Friday, January 09, 2004

unstuffing the stuff

It's the new year. The irony of the new year is that after getting a lot of stuff in the holidaze, all we want to do is get rid of stuff in the New Year, like losing weight and stuff like that.

After losing that thing in December, I've been into the letting go thing. Though, these ideas of holding on/letting go as it's involved with material items has always fascinated me. I've written before about healing and feng shui and clutter. I hope to some day put all these notes I've been writing on the matter to a book format eventually.

I figured out where in my body that thing I didn't know I was hanging onto was residing in my body. It was just in the lower curve of my spine. It was this thing that sat like a pea that would cause uncomfortable pain in my back if I sat up straight for too long. It created this uneven balance that made my body tired from trying to stay up. Damn, that thing has been there for a really long time. I figured it out when I was sitting at my desk and changed position and realized, this is wierd. I'm still having to remind myself it's ok to sit up and stand up straight now. Consequently, there are all sorts of other muscles in my body that are sore as my body realigns itself. It creates a new perspective on the world.

I visited the friend I had helped clear house for way back when. They've added new things, thrown out more stuff that has gone past its use. All in all a very livable and inviting home now. My friend is doing much better as well. Clearing their home has meant seriously thinking about what they want to be a part of and involved in and making sure there's a balance.

Over the break we watched the Queer Eye for the Straight Guy marathon. That show where 5 gay men who are experts in: food/wine, fashion, interior design, grooming, and culture, target a straight man and make him look better. Unlike the one or two rooms, they redo their whole life and change how they see themselves and how they see their lives. It's like getting out of the mud. Hard if you are trying to pull yourself out, easier if someone helps you out. In one sense it's like learning to live into a new self.

Another friend has a health issue that is still uncertain. I told them to clear out what's underneath their bed because it's tied to another issue they're having. They've been avoiding it like the nighttime monsters that lurked there when they were children. The physical and material representation of their fears. They've been stalling, cleaning everything else except for that spot.

SFGate had an article on the JunkMan. This guy is also a psychology major. He understand the psychology of junk and the difficulties in letting it go.

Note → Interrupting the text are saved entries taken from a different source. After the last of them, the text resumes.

(* ===== verification/CText.v ===== *)
(** * C strings and formatted text

    Character buffers with [strlen] and [strcpy], decimal numerals, and the
    part of [sprintf] and [sscanf] the programs use, driven by the format
    strings of the source. *)
From Stdlib Require Import Ascii String.
From stdpp Require Import prelude strings.
From S2P Require Import Prelude CInt.
Open Scope Z_scope.

Abbreviation text := (list ascii).

(** The bytes of a C string literal, without the terminating NUL. *)
Definition lit (s : string) : text := list_ascii_of_string s.
Definition NUL : ascii := ascii_of_nat 0.
Definition NL : ascii := ascii_of_nat 10.

(** ** Character buffers *)

(** [strlen] on a pointer into a buffer whose remaining bytes are [b]. *)
Fixpoint strlen (b : text) : outcome nat :=
  match b with
  | [] => Fault OutOfBounds
  | c :: b' => if decide (c = NUL) then Ok O else S <$> strlen b'
  end.

(** The string a pointer designates: the bytes up to the first NUL. *)
Fixpoint c_str (b : text) : outcome text :=
  match b with
  | [] => Fault OutOfBounds
  | c :: b' => if decide (c = NUL) then Ok [] else cons c <$> c_str b'
  end.

(** [strcpy (b + off, src)]. *)
Definition strcpy (b : text) (off : nat) (src : text) : outcome text :=
  if decide (off + length src + 1 ≤ length b)%nat then
    Ok (take off b ++ src ++ NUL :: drop (off + length src + 1) b)
  else Fault OutOfBounds.

(** ** Decimal numerals *)

Definition digit (d : Z) : ascii := ascii_of_N (Z.to_N (48 + d)).
Definition digit_val (c : ascii) : Z := Z.of_N (N_of_ascii c) - 48.
Definition is_digit (c : ascii) : bool :=
  (0 <=? digit_val c) && (digit_val c <? 10).

Definition digits_val (t : text) : Z :=
  fold_left (λ a c, 10 * a + digit_val c) t 0.

Fixpoint dec_digits (fuel : nat) (n : Z) : text :=
  match fuel with
  | O => []
  | S f => if n <? 10 then [digit n] else dec_digits f (n / 10) ++ [digit (n mod 10)]
  end.

(** [log2 n + 1] binary digits bound the number of decimal ones. *)
Definition dec_nat (n : Z) : text := dec_digits (S (Z.to_nat (Z.log2 n))) n.
Definition dec (z : Z) : text :=
  if z <? 0 then "-"%char :: dec_nat (- z) else dec_nat z.

Definition is_space (c : ascii) : bool :=
  let n := N_of_ascii c in
  (n =? 32)%N || ((9 <=? n)%N && (n <=? 13)%N).

Fixpoint skip_space (t : text) : text :=
  match t with
  | c :: t' => if is_space c then skip_space t' else t
  | [] => []
  end.

Fixpoint span_digits (t : text) : text * text :=
  match t with
  | c :: t' =>
      if is_digit c then let '(ds, r) := span_digits t' in (c :: ds, r) else ([], t)
  | [] => ([], [])
  end.

(** A sign; the C library takes a plus ([plus]), the kernel's [sscanf] does
    not. *)
Definition scan_sign (plus : bool) (t : text) : bool * text :=
  match t with
  | c :: t' =>
      if decide (c = "-"%char) then (true, t')
      else if decide (c = "+"%char ∧ plus = true) then (false, t') else (false, t)
  | [] => (false, [])
  end.

(** The integer conversion of [%d]: white space, a sign, at least one digit. *)
Definition scan_int (plus : bool) (t : text) : option (Z * text) :=
  let '(neg, t1) := scan_sign plus (skip_space t) in
  let '(ds, r) := span_digits t1 in
  match ds with
  | [] => None
  | _ => Some (if neg then - digits_val ds else digits_val ds, r)
  end.

(** [atoi]: 0 when there is no numeral. *)
Definition atoi (t : text) : Z :=
  match scan_int true t with Some (z, _) => int32 z | None => 0 end.

(** ** Format strings *)

Inductive directive : Type :=
  | DChar (c : ascii)   (* an ordinary character *)
  | DInt                (* %d *)
  | DUInt               (* %u *)
  | DLong               (* %ld *)
  | DULong              (* %lu *)
  | DStr.               (* %s *)

Fixpoint parse_format (s : string) : list directive :=
  match s with
  | EmptyString => []
  | String "%" (String "d" s') => DInt :: parse_format s'
  | String "%" (String "i" s') => DInt :: parse_format s'   (* printf only *)
  | String "%" (String "u" s') => DUInt :: parse_format s'
  | String "%" (String "s" s') => DStr :: parse_format s'
  | String "%" (String "l" (String "d" s')) => DLong :: parse_format s'
  | String "%" (String "l" (String "u" s')) => DULong :: parse_format s'
  | String c s' => DChar c :: parse_format s'
  end.

Inductive arg : Type :=
  | AInt (z : Z)
  | AStr (t : text).

(** One conversion: the argument is read at the width of the conversion. *)
Definition convert (d : directive) (a : arg) : text :=
  match d, a with
  | DInt, AInt z => dec (int32 z)
  | DUInt, AInt z => dec (uint32 z)
  | DLong, AInt z => dec (int64 z)
  | DULong, AInt z => dec (uint64 z)
  | DStr, AStr t => t
  | _, _ => []           (* no call of the programs mismatches its format *)
  end.

Fixpoint format (ds : list directive) (args : list arg) : text :=
  match ds with
  | [] => []
  | DChar c :: ds' => c :: format ds' args
  | d :: ds' =>
      match args with
      | a :: args' => convert d a ++ format ds' args'
      | [] => format ds' []
      end
  end.

Definition sprintf (fmt : string) (args : list arg) : text :=
  format (parse_format fmt) args.

(** The kernel's [sscanf] for formats of [%d] and ordinary characters: the values assigned,
    in order, up to the first directive that does not match.  White space in
    the format matches any amount of white space, and an assigned value is
    stored through an [int]. *)
Fixpoint scan (ds : list directive) (t : text) : list Z :=
  match ds with
  | [] => []
  | DChar c :: ds' =>
      if is_space c then scan ds' (skip_space t)
      else match t with
           | c' :: t' => if decide (c = c') then scan ds' t' else []
           | [] => []
           end
  | _ :: ds' =>
      match scan_int false t with
      | Some (z, t') => int32 z :: scan ds' t'
      | None => []
      end
  end.

Definition sscanf (t : text) (fmt : string) : list Z := scan (parse_format fmt) t.

(** ** Buffers: lemmas *)

Lemma strlen_app t r : NUL ∉ t → strlen (t ++ NUL :: r) = Ok (length t).
Proof.
  induction t as [|c t IH]; intros Hn; cbn [app strlen c_str length].
  - by rewrite decide_True.
  - rewrite not_elem_of_cons in Hn. destruct Hn. rewrite decide_False, IH by congruence.
    done.
Qed.

Lemma c_str_app t r : NUL ∉ t → c_str (t ++ NUL :: r) = Ok t.
Proof.
  induction t as [|c t IH]; intros Hn; cbn [app strlen c_str length].
  - by rewrite decide_True.
  - rewrite not_elem_of_cons in Hn. destruct Hn. rewrite decide_False, IH by congruence.
    done.
Qed.

(** A terminated buffer designates a string. *)
Lemma c_str_terminated t : ∃ str, c_str (t ++ [NUL]) = Ok str.
Proof.
  induction t as [|c t [str IH]]; cbn [app c_str].
  - rewrite decide_True by done. eauto.
  - case_decide; [eauto|]. rewrite IH. eexists. done.
Qed.

Lemma strlen_lt b n : strlen b = Ok n → (n < length b)%nat.
Proof.
  revert n. induction b as [|c b IH]; intros n; cbn [strlen length]; [done|].
  case_decide; [intros [= <-]; lia|].
  unfold fmap, outcome_fmap. destruct (strlen b) as [m|]; [|done].
  intros [= <-]. specialize (IH m eq_refl). lia.
Qed.

Lemma strcpy_fits b off src :
  (off + length src + 1 ≤ length b)%nat →
  strcpy b off src = Ok (take off b ++ src ++ NUL :: drop (off + length src + 1) b).
Proof. intros. unfold strcpy. by rewrite decide_True. Qed.

Lemma strcpy_overflow b off src :
  (length b < off + length src + 1)%nat → strcpy b off src = Fault OutOfBounds.
Proof. intros. unfold strcpy. rewrite decide_False by lia. done. Qed.

(** ** Numerals: lemmas *)

Lemma digit_ok d : 0 ≤ d < 10 → digit_val (digit d) = d ∧ is_digit (digit d) = true.
Proof.
  intros H. assert (Hd : d = 0 ∨ d = 1 ∨ d = 2 ∨ d = 3 ∨ d = 4 ∨ d = 5 ∨ d = 6 ∨
    d = 7 ∨ d = 8 ∨ d = 9) by lia.
  repeat destruct Hd as [->|Hd]; try done. by subst.
Qed.

Lemma digits_val_snoc t c : digits_val (t ++ [c]) = 10 * digits_val t + digit_val c.
Proof. unfold digits_val. by rewrite fold_left_app. Qed.

Lemma dec_digits_spec fuel n :
  0 ≤ n < 10 ^ Z.of_nat fuel →
  digits_val (dec_digits fuel n) = n ∧
  Forall (λ c, is_digit c = true) (dec_digits fuel n).
Proof.
  revert n. induction fuel as [|f IH]; intros n Hn.
  { simpl in Hn. assert (n = 0) as -> by lia. done. }
  cbn [dec_digits]. destruct (Z.ltb_spec n 10).
  - destruct (digit_ok n) as [Hv Hd]; [lia|]. split; [|by constructor].
    unfold digits_val. cbn [fold_left]. lia.
  - rewrite Nat2Z.inj_succ, Z.pow_succ_r in Hn by lia.
    pose proof (Z.mod_pos_bound n 10). pose proof (Z.div_mod n 10).
    destruct (IH (n / 10)) as [Hv Hd].
    { split; [apply Z.div_pos; lia|]. apply Z.div_lt_upper_bound; lia. }
    destruct (digit_ok (n mod 10)) as [Hv' Hd']; [lia|].
    rewrite digits_val_snoc, Hv, Hv'. split; [lia|].
    apply Forall_app. split; [done|by constructor].
Qed.

Lemma dec_digits_length fuel n (k : nat) :
  0 ≤ n < 10 ^ Z.of_nat k → (1 ≤ k)%nat → (length (dec_digits fuel n) ≤ k)%nat.
Proof.
  revert n k. induction fuel as [|f IH]; intros n k Hn Hk; cbn [dec_digits]; [simpl; lia|].
  destruct (Z.ltb_spec n 10); [simpl; lia|].
  destruct k as [|[|k]]; [lia|simpl in Hn; lia|].
  rewrite length_app. cbn [length].
  rewrite Nat2Z.inj_succ, Z.pow_succ_r in Hn by lia.
  pose proof (IH (n / 10) (S k)) as HI.
  assert (0 ≤ n / 10 < 10 ^ Z.of_nat (S k)); [|lia].
  split; [apply Z.div_pos; lia|]. apply Z.div_lt_upper_bound; lia.
Qed.

Lemma dec_fuel n : 0 ≤ n → n < 10 ^ Z.of_nat (S (Z.to_nat (Z.log2 n))).
Proof.
  intros Hn. destruct (decide (n = 0)) as [->|]; [done|].
  pose proof (Z.log2_nonneg n). pose proof (Z.log2_spec n).
  rewrite Nat2Z.inj_succ, Z2Nat.id by done.
  eapply Z.lt_le_trans; [by apply H0; lia|]. apply Z.pow_le_mono_l. lia.
Qed.

Lemma dec_nat_val n : 0 ≤ n → digits_val (dec_nat n) = n.
Proof. intros. apply dec_digits_spec. pose proof (dec_fuel n). lia. Qed.

Lemma dec_nat_digits n : 0 ≤ n → Forall (λ c, is_digit c = true) (dec_nat n).
Proof. intros. apply dec_digits_spec. pose proof (dec_fuel n). lia. Qed.

Lemma dec_nat_cons n : ∃ c t, dec_nat n = c :: t.
Proof.
  unfold dec_nat. cbn [dec_digits]. destruct (n <? 10); [by eauto|].
  destruct (dec_digits _ _); simpl; by eauto.
Qed.

Lemma dec_nat_length n (k : nat) :
  0 ≤ n < 10 ^ Z.of_nat k → (1 ≤ k)%nat → (length (dec_nat n) ≤ k)%nat.
Proof. apply dec_digits_length. Qed.

Lemma digit_not_space c : is_digit c = true → is_space c = false.
Proof.
  unfold is_digit, digit_val, is_space. intros H.
  apply andb_prop in H as [H1%Z.leb_le H2%Z.ltb_lt].
  destruct (N.eqb_spec (N_of_ascii c) 32); [lia|]. simpl.
  destruct (N.leb_spec (N_of_ascii c) 13); [lia|]. apply andb_false_r.
Qed.

(** A character that cannot continue a numeral. *)
Definition stops (t : text) : Prop :=
  match t with c :: _ => is_digit c = false | [] => True end.

Lemma span_digits_app ds r :
  Forall (λ c, is_digit c = true) ds → stops r → span_digits (ds ++ r) = (ds, r).
Proof.
  intros Hds Hr. induction Hds as [|c ds Hc _ IH]; simpl.
  - destruct r as [|c r]; [done|]. simpl in *. by rewrite Hr.
  - by rewrite Hc, IH.
Qed.

Lemma skip_space_dec z r : skip_space (dec z ++ r) = dec z ++ r.
Proof.
  unfold dec. destruct (Z.ltb_spec z 0); [done|].
  pose proof (dec_nat_digits z) as Hd. destruct (dec_nat_cons z) as (c & t & Heq).
  rewrite Heq in *. cbn [app skip_space].
  rewrite digit_not_space; [done|]. specialize (Hd ltac:(lia)). by inv Hd.
Qed.

(** The conversion [%d] reads back what [%d] prints. *)
Lemma scan_int_dec plus z r : stops r → scan_int plus (dec z ++ r) = Some (z, r).
Proof.
  intros Hr. unfold scan_int. rewrite skip_space_dec. unfold dec.
  destruct (Z.ltb_spec z 0) as [Hz|Hz].
  - cbn [app scan_sign]. rewrite decide_True by done.
    rewrite span_digits_app by (auto using dec_nat_digits with lia).
    pose proof (dec_nat_val (- z)) as Hv. destruct (dec_nat_cons (- z)) as (c & t & Heq).
    rewrite Heq in *. rewrite Hv by lia. do 2 f_equal. lia.
  - pose proof (dec_nat_val z) as Hv. pose proof (dec_nat_digits z) as Hd.
    destruct (dec_nat_cons z) as (c & t & Heq). rewrite Heq in *. cbn [app].
    specialize (Hd Hz). inv Hd.
    assert (scan_sign plus (c :: t ++ r) = (false, c :: t ++ r)) as ->.
    { unfold scan_sign. rewrite !decide_False; [done|..]; [by intros [-> _]|by intros ->]. }
    change (c :: t ++ r) with ((c :: t) ++ r).
    rewrite span_digits_app by auto. by rewrite Hv.
Qed.

Lemma digit_not_nul c : is_digit c = true → c ≠ NUL.
Proof. by intros ? ->. Qed.

Lemma dec_no_nul z : NUL ∉ dec z.
Proof.
  assert (∀ n, 0 ≤ n → NUL ∉ dec_nat n).
  { intros n Hn Hin. apply dec_nat_digits in Hn. rewrite Forall_forall in Hn.
    by apply Hn, digit_not_nul in Hin. }
  unfold dec. destruct (Z.ltb_spec z 0); [|auto].
  rewrite not_elem_of_cons. split; [done|auto with lia].
Qed.

Lemma dec_uint_length w (k : nat) x :
  0 < w → 2 ^ w ≤ 10 ^ Z.of_nat k → (1 ≤ k)%nat → (length (dec (wrap w x)) ≤ k)%nat.
Proof.
  intros Hw Hk ?. pose proof (wrap_range w Hw x) as [H1 H2]. unfold dec.
  destruct (Z.ltb_spec (wrap w x) 0); [lia|]. apply dec_nat_length; lia.
Qed.

Lemma dec_uint64_length x : (length (dec (uint64 x)) ≤ 20)%nat.
Proof. apply dec_uint_length; vm_compute; congruence || lia. Qed.

Lemma dec_int32_length x : (length (dec (int32 x)) ≤ 11)%nat.
Proof.
  pose proof (int32_range x) as [H1 H2]. change (- 2 ^ (32 - 1)) with INT_MIN in H1.
  change (2 ^ (32 - 1)) with 2147483648 in H2. unfold INT_MIN in *. unfold dec.
  destruct (Z.ltb_spec (int32 x) 0); [|etrans; [apply (dec_nat_length _ 10)|]; lia].
  cbn [length]. pose proof (dec_nat_length (- int32 x) 10). lia.
Qed.

(** Absence of NUL in a closed text. *)
Ltac closed_no_nul := apply (bool_decide_unpack _); vm_compute; exact I.

Create HintDb ctext.
#[export] Hint Resolve dec_no_nul : ctext.
#[export] Hint Rewrite skip_space_dec : ctext.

We went to IKEA the other day after work. I know, why go to IKEA when you're trying to get rid of stuff? I went to see what I could do with the stuff I have. We came out of there with $22 worth of stuff: a clock, some batteries, an alarm clock and two artificial flowers. Then when I got home I swung open all the closet doors. I'm a bit Attention Deficit Syndrome when it comes to reorganizing. I'll fix this one thing, then jump to another then jump to another. Eventually, things get fixed together. Sometimes, I'll try to concentrate on a section to free up some space. I figure though, best to open all the closet doors where I've been stashing stuff I haven't dealt with in order to visually remind myself I've been stalling.

So far, I've put away a large box that was sitting in the living room forever, and finally got a shelf and arranged some books. I dumped the recycling. Gotten rid of junk mail. It's felt good.

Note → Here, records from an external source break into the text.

(* ===== verification/Mp2.v ===== *)
(** * MP2: the rate-monotonic scheduler (src/MP2/mp2.c, src/MP2/mp2_given.h)

    The module keeps a list of registered periodic tasks.  A write to the proc
    file registers a task (after admission control), yields it until its next
    period or deregisters it; a per-task timer makes a task READY again and a
    dispatcher thread picks the READY task with the smallest period. *)
From Stdlib Require Import Ascii String.
From stdpp Require Import prelude gmap.
From S2P Require Import Prelude CInt CText Kernel.
Open Scope Z_scope.

Definition SLEEPING : Z := 0.
Definition READY : Z := 1.
Definition RUNNING : Z := 2.

(** [struct mp_task_struct].  [task] is the [task_struct] pointer; of the
    embedded [timer_list] the module determines the expiry it last programmed
    ([None] while inactive) and the data word its callback receives. *)
Record mp_task_struct : Type := MpTask {
  task : option addr;
  task_timer : option Z;
  timer_data : Z;
  task_state : Z;
  next_period : Z;
  pid : Z;
  period : Z;
  processing_time : Z;
}.

Definition with_state (st : Z) (n : mp_task_struct) : mp_task_struct :=
  MpTask (task n) (task_timer n) (timer_data n) st (next_period n) (pid n) (period n)
    (processing_time n).
Definition with_timer (e : option Z) (n : mp_task_struct) : mp_task_struct :=
  MpTask (task n) e (timer_data n) (task_state n) (next_period n) (pid n) (period n)
    (processing_time n).
Definition with_next_period (z : Z) (n : mp_task_struct) : mp_task_struct :=
  MpTask (task n) (task_timer n) (timer_data n) (task_state n) z (pid n) (period n)
    (processing_time n).

Section mp2.
Context {KL : KList}.
(** [msecs_to_jiffies] of the kernel. *)
Context (msecs_to_jiffies : Z → Z).

(** The module's globals: the slab objects, the list [head] and
    [running_mptask]. *)
Record state : Type := State {
  tasks : gmap addr mp_task_struct;
  head : klist;
  running_mptask : option addr;
}.

Definition init_state : state := State ∅ LIST_HEAD None.
Definition entries (s : state) : list addr := list_for_each (head s).

Definition put_task (a : addr) (n : mp_task_struct) (s : state) : state :=
  State (<[a:=n]> (tasks s)) (head s) (running_mptask s).
Definition free_task (a : addr) (s : state) : state :=
  State (delete a (tasks s)) (head s) (running_mptask s).
Definition set_head (l : klist) (s : state) : state :=
  State (tasks s) l (running_mptask s).
Definition set_running (r : option addr) (s : state) : state :=
  State (tasks s) (head s) r.

(** [p->...] as a value, and an assignment to a field of [*p]. *)
Definition load (p : option addr) : kern state mp_task_struct :=
  s ← get; lift (deref (tasks s) p).
Definition store (p : option addr) (f : mp_task_struct → mp_task_struct) :
    kern state unit :=
  n ← load p;
  match p with
  | Some a => modify (put_task a (f n))
  | None => failwith NullDeref
  end.

(** The answers of the kernel to one request: the slab object handed out
    (NULL when there is none) with its contents, what an uninitialised [int]
    on the stack holds, the tick counter at its first and its second read,
    and [pid_task (find_vpid (nr))]. *)
Record answers : Type := Answers {
  new_object : option addr;
  garbage : mp_task_struct;
  stack_int : Z;
  jiffies : Z;
  jiffies_again : Z;
  find_task : Z → option addr;
}.

(** [find_task_by_pid], whose parameter is an [unsigned int]. *)
Definition find_task_by_pid (k : answers) (nr : Z) : option addr :=
  find_task k (uint32 nr).

Definition __get_task_by_pid (p : Z) : kern state (option addr) :=
  emit Klist_for_each ;;
  s ← get;
  lift (find_first (λ tmp, pid tmp = p) (tasks s) (entries s)).

(** ** Reads *)

Definition line_format : string := "%d[%d]: %d ms, %d ms" ++ String NL EmptyString.

Definition read_line (s : state) (entry : addr) : outcome text :=
  n ← deref (tasks s) (Some entry);
  sprintf_to 256 line_format
    [AInt (pid n); AInt (task_state n); AInt (period n); AInt (processing_time n)].

Definition read_lines (s : state) : outcome (list text) :=
  mapM (read_line s) (entries s).

Definition mp_read (buf : text) (count data : Z) : kern state (Z * Z) :=
  if decide (0 < data) then mret (0, data)
  else
    emit (Kkmalloc 2048) ;;
    emit Kspin_lock ;;
    emit Klist_for_each ;;
    s ← get;
    lines ← lift (read_lines s);
    buf ← lift (fill buf 0 lines);
    emit Kspin_unlock ;;
    len ← lift (strlen buf);
    let copied := Z.of_nat len + 1 in
    emit (Kcopy_to_user (take (len + 1) buf)) ;;
    emit Kkfree_buf ;;
    mret (copied, data + copied).

(** ** Admission and registration *)

(** [processing_time * 1000000 / period], in [int]. *)
Definition utilization (n : mp_task_struct) : outcome Z :=
  cdiv32 (int32 (processing_time n * 1000000)) (period n).

Fixpoint add_utilization (h : gmap addr mp_task_struct) (es : list addr)
    (total_util : Z) : outcome Z :=
  match es with
  | [] => Ok total_util
  | entry :: es' =>
      n ← deref h (Some entry);
      u ← utilization n;
      add_utilization h es' (uint64 (total_util + u))
  end.

Definition admission_control (new_task : addr) : kern state bool :=
  n ← load (Some new_task);
  u ← lift (utilization n);
  emit Kspin_lock ;;
  emit Klist_for_each ;;
  s ← get;
  total_util ← lift (add_utilization (tasks s) (entries s) (uint64 u));
  emit Kspin_unlock ;;
  mret (bool_decide (total_util <= 693000)).

Definition registration_format : string := "%d, %d, %d" ++ String NL EmptyString.

(** Allocation, parsing, initialisation and the admission test. *)
Definition registration_check (k : answers) (buf : text) : kern state (addr * bool) :=
  a ← lift (from_option_or NullDeref (new_object k));
  str ← lift (c_str (drop 3 buf));
  let vals := sscanf str registration_format in
  let p := default (pid (garbage k)) (vals !! 0%nat) in
  let n := MpTask (find_task_by_pid k p) None p SLEEPING 0 p
             (default (period (garbage k)) (vals !! 1%nat))
             (default (processing_time (garbage k)) (vals !! 2%nat)) in
  modify (put_task a n) ;;
  emit (Ksetup_timer (Some a) p) ;;
  ok ← admission_control a;
  mret (a, ok).

(** The test's consequence, in a second critical section. *)
Definition registration_commit (a : addr) (ok : bool) : kern state unit :=
  if ok then
    emit Kspin_lock ;;
    emit (Klist_add a) ;;
    modify (λ s, set_head (list_add a (head s)) s) ;;
    emit Kspin_unlock
  else
    modify (free_task a) ;;
    emit (Kkfree a).

Definition registration (k : answers) (buf : text) : kern state unit :=
  r ← registration_check k buf;
  registration_commit r.1 r.2.

(** ** Deregistration *)

Definition pid_format : string := "%d" ++ String NL EmptyString.

Definition scan_pid (k : answers) (buf : text) : outcome Z :=
  str ← c_str (drop 3 buf);
  Ok (default (stack_int k) (sscanf str pid_format !! 0%nat)).

Definition de_registration (k : answers) (buf : text) : kern state unit :=
  p ← lift (scan_pid k buf);
  emit Kspin_lock ;;
  task_to_remove ← __get_task_by_pid p;
  store task_to_remove (with_state SLEEPING) ;;
  emit (Kdel_timer task_to_remove) ;;
  store task_to_remove (with_timer None) ;;
  a ← lift (from_option_or NullDeref task_to_remove);
  emit (Klist_del a) ;;
  modify (λ s, set_head (list_del a (head s)) s) ;;
  modify (free_task a) ;;
  emit (Kkfree a) ;;
  s ← get;
  (if decide (running_mptask s = task_to_remove) then
     modify (set_running None) ;;
     emit (Kwake_up_process Dispatcher)
   else mret tt) ;;
  emit Kspin_unlock.

(** ** Timer and dispatcher *)

Definition _timer_callback (p : Z) : kern state unit :=
  emit Kspin_lock_irqsave ;;
  task_to_wake ← __get_task_by_pid p;
  store task_to_wake (with_state READY) ;;
  emit Kspin_unlock_irqrestore ;;
  emit (Kwake_up_process Dispatcher).

Definition __set_priority (mytask : option addr) (pol : policy) (priority : Z) :
    kern state unit :=
  n ← load mytask;
  t ← lift (from_option_or NullDeref (task n));
  emit (Ksched_setscheduler t pol priority).

(** The selection loop: the READY entry of smallest period. *)
Fixpoint pick (h : gmap addr mp_task_struct) (es : list addr)
    (task_to_run : option addr) (min_period : Z) : outcome (option addr) :=
  match es with
  | [] => Ok task_to_run
  | entry :: es' =>
      n ← deref h (Some entry);
      if decide (task_state n = READY ∧ period n < min_period)
      then pick h es' (Some entry) (period n)
      else pick h es' task_to_run min_period
  end.

(** [running_mptask != NULL && task_to_run->period < running_mptask->period]:
    demote the running task. *)
Definition preempt (task_to_run : addr) : kern state unit :=
  s ← get;
  match running_mptask s with
  | Some r =>
      n ← load (Some task_to_run);
      rn ← load (Some r);
      if decide (period n < period rn) then
        store (Some r) (with_state READY) ;;
        __set_priority (Some r) SCHED_NORMAL 0
      else mret tt
  | None => mret tt
  end.

(** One wake-up of the dispatcher thread: a full iteration of its loop. *)
Definition dispatch : kern state unit :=
  emit Kspin_lock ;;
  emit Klist_for_each ;;
  s ← get;
  task_to_run ← lift (pick (tasks s) (entries s) None INT_MAX);
  match task_to_run with
  | None =>
      match running_mptask s with
      | Some r => __set_priority (Some r) SCHED_NORMAL 0
      | None => mret tt
      end
  | Some a =>
      preempt a ;;
      store (Some a) (with_state RUNNING) ;;
      n ← load (Some a);
      t ← lift (from_option_or NullDeref (task n));
      emit (Kwake_up_process (TaskStruct t)) ;;
      __set_priority (Some a) SCHED_FIFO 99 ;;
      modify (set_running (Some a))
  end ;;
  emit Kspin_unlock.

(** The thread: each wake-up carries the answer of [kthread_should_stop];
    [None] when it is still asleep after the last one. *)
Fixpoint thread_fn (wakeups : list bool) : kern state (option Z) :=
  match wakeups with
  | [] => emit Kschedule ;; mret None
  | stop :: wakeups' =>
      emit Kschedule ;;
      if stop : bool then mret (Some 0) else dispatch ;; thread_fn wakeups'
  end.

(** ** Yield *)

(** No part of the handler takes the lock: the search, and what is done with
    the object it found, can be separated by anything else the module does. *)
Definition yield_find (k : answers) (buf : text) : kern state (option addr) :=
  p ← lift (scan_pid k buf);
  __get_task_by_pid p.

(** The next release; [false] when it is already past. *)
Definition yield_advance (k : answers) (task_to_yield : option addr) : kern state bool :=
  n ← load task_to_yield;
  let wait := msecs_to_jiffies (uint32 (period n)) in
  let next := uint64 (next_period n +
    (if decide (next_period n = 0) then jiffies k + wait else wait)) in
  store task_to_yield (with_next_period next) ;;
  mret (negb (bool_decide (next < jiffies_again k))).

(** The call of [mod_timer]. *)
Definition yield_program (task_to_yield : option addr) : kern state unit :=
  n ← load task_to_yield;
  emit (Kmod_timer task_to_yield (next_period n)) ;;
  store task_to_yield (with_timer (Some (next_period n))).

Definition yield_sleep (task_to_yield : option addr) : kern state unit :=
  store task_to_yield (with_state SLEEPING) ;;
  emit (Kwake_up_process Dispatcher) ;;
  n ← load task_to_yield;
  t ← lift (from_option_or NullDeref (task n));
  emit (Kset_task_interruptible t) ;;
  emit Kschedule.

Definition yield_finish (k : answers) (task_to_yield : option addr) : kern state unit :=
  in_time ← yield_advance k task_to_yield;
  if in_time : bool then yield_program task_to_yield ;; yield_sleep task_to_yield
  else mret tt.

Definition yield_handle (k : answers) (buf : text) : kern state unit :=
  task_to_yield ← yield_find k buf;
  yield_finish k task_to_yield.

(** ** Entry points *)

Definition mp_write (k : answers) (buffer : text) : kern state Z :=
  let count := Z.of_nat (length buffer) in
  emit (Kkmalloc (count + 1)) ;;
  let buf := buffer ++ [NUL] in
  match buf with
  | "R"%char :: _ => registration k buf
  | "Y"%char :: _ => yield_handle k buf
  | "D"%char :: _ => de_registration k buf
  | _ => mret tt
  end ;;
  emit Kkfree_buf ;;
  mret count.

Definition mp_init : kern state Z :=
  emit Kproc_mkdir ;;
  emit Kproc_create ;;
  emit Kkmem_cache_create ;;
  emit Kkthread_run ;;
  mret 0.

Definition exit_visit (entry : addr) : kern state unit :=
  emit (Klist_del entry) ;;
  modify (λ s, set_head (list_del entry (head s)) s) ;;
  emit (Kdel_timer (Some entry)) ;;
  store (Some entry) (with_timer None) ;;
  modify (free_task entry) ;;
  emit (Kkfree entry).

Definition mp_exit : kern state unit :=
  emit Kkthread_stop ;;
  emit Kspin_lock ;;
  emit Klist_for_each ;;
  s ← get;
  for_each (entries s) exit_visit ;;
  emit Kkmem_cache_destroy ;;
  emit Kspin_unlock ;;
  emit Kproc_remove ;;
  emit Kproc_remove.
End mp2.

I've been enjoying the lack of back pain. I feel like I have more energy, probably because I'm not longer using up all this energy to hang on.

Tomorrow I'm set to help a friend clear out his clutter. I've been encouraging him for a while. He says he's ready to let go now. So that's the plan. Bags for recyclables, clothes, trash. Letting go hurts. I understand. The pain is more momentary than simply hanging on. I'm sure we'll have to do this a few more times. Then why do it at all? Because there are greater things that he wants in his life, and he knows that in order to get new things, he has to let go of the old things.